:: Records ::

(** * Bible MCP server: a shallow embedding of [server.py]

    The server exposes four tools that issue one HTTP GET each against
    [https://bible-api.com] and format the parsed JSON reply, two constant
    resources and two prompt templates.

    Python values are modelled as follows.
    - [str] is a list of Unicode code points ([pystr]); the literals of the
      source are ASCII and written [lit "..."].
    - a parsed JSON document is a [json] tree; objects keep their entries in
      document order.  The numbers of the upstream schema ([verse],
      [chapter]) are integers, and so are the numbers of the model.
    - a call either returns a value or raises ([outcome]).
    - the network and the random generator are the [world] a tool runs in;
      a tool returns the URLs it requested together with its outcome. *)

From Stdlib Require Import String Ascii List ZArith NArith Arith Bool Lia.
From Stdlib Require Import DecimalString.
Import ListNotations.

Set Implicit Arguments.
Set Warnings "-register-all".

(** ** Strings *)

Definition pystr := list N.

Definition lit (s : string) : pystr :=
  map N_of_ascii (list_ascii_of_string s).

(** The line feed, written [\n] in the source. *)
Definition LF : N := 10%N.
Definition nl : pystr := [LF].

Fixpoint pystr_eqb (a b : pystr) : bool :=
  match a, b with
  | [], [] => true
  | x :: a', y :: b' => N.eqb x y && pystr_eqb a' b'
  | _, _ => false
  end.

(** [str.isspace] for one code point: the characters CPython lists in
    [_PyUnicode_IsWhitespace]. *)
Definition is_space (c : N) : bool :=
  ((9 <=? c) && (c <=? 13) || (28 <=? c) && (c <=? 32)
   || (c =? 133) || (c =? 160) || (c =? 5760)
   || (8192 <=? c) && (c <=? 8202)
   || (c =? 8232) || (c =? 8233) || (c =? 8239) || (c =? 8287)
   || (c =? 12288))%N.

Fixpoint drop_while (p : N -> bool) (s : pystr) : pystr :=
  match s with
  | [] => []
  | c :: s' => if p c then drop_while p s' else s
  end.

Definition lstrip (s : pystr) : pystr := drop_while is_space s.
Definition rstrip (s : pystr) : pystr := rev (drop_while is_space (rev s)).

:::

> [Task directions] Beginning at the line above with "(** ** Strings *)" and finishing at the line with "Fixpoint pystr_eqb (a", return each line exactly and return nothing else.

> [Exercise result]
(** ** Strings *)

Definition pystr := list N.

Definition lit (s : string) : pystr :=
  map N_of_ascii (list_ascii_of_string s).

(** The line feed, written [\n] in the source. *)
Definition LF : N := 10%N.
Definition nl : pystr := [LF].

Fixpoint pystr_eqb (a b : pystr) : bool :=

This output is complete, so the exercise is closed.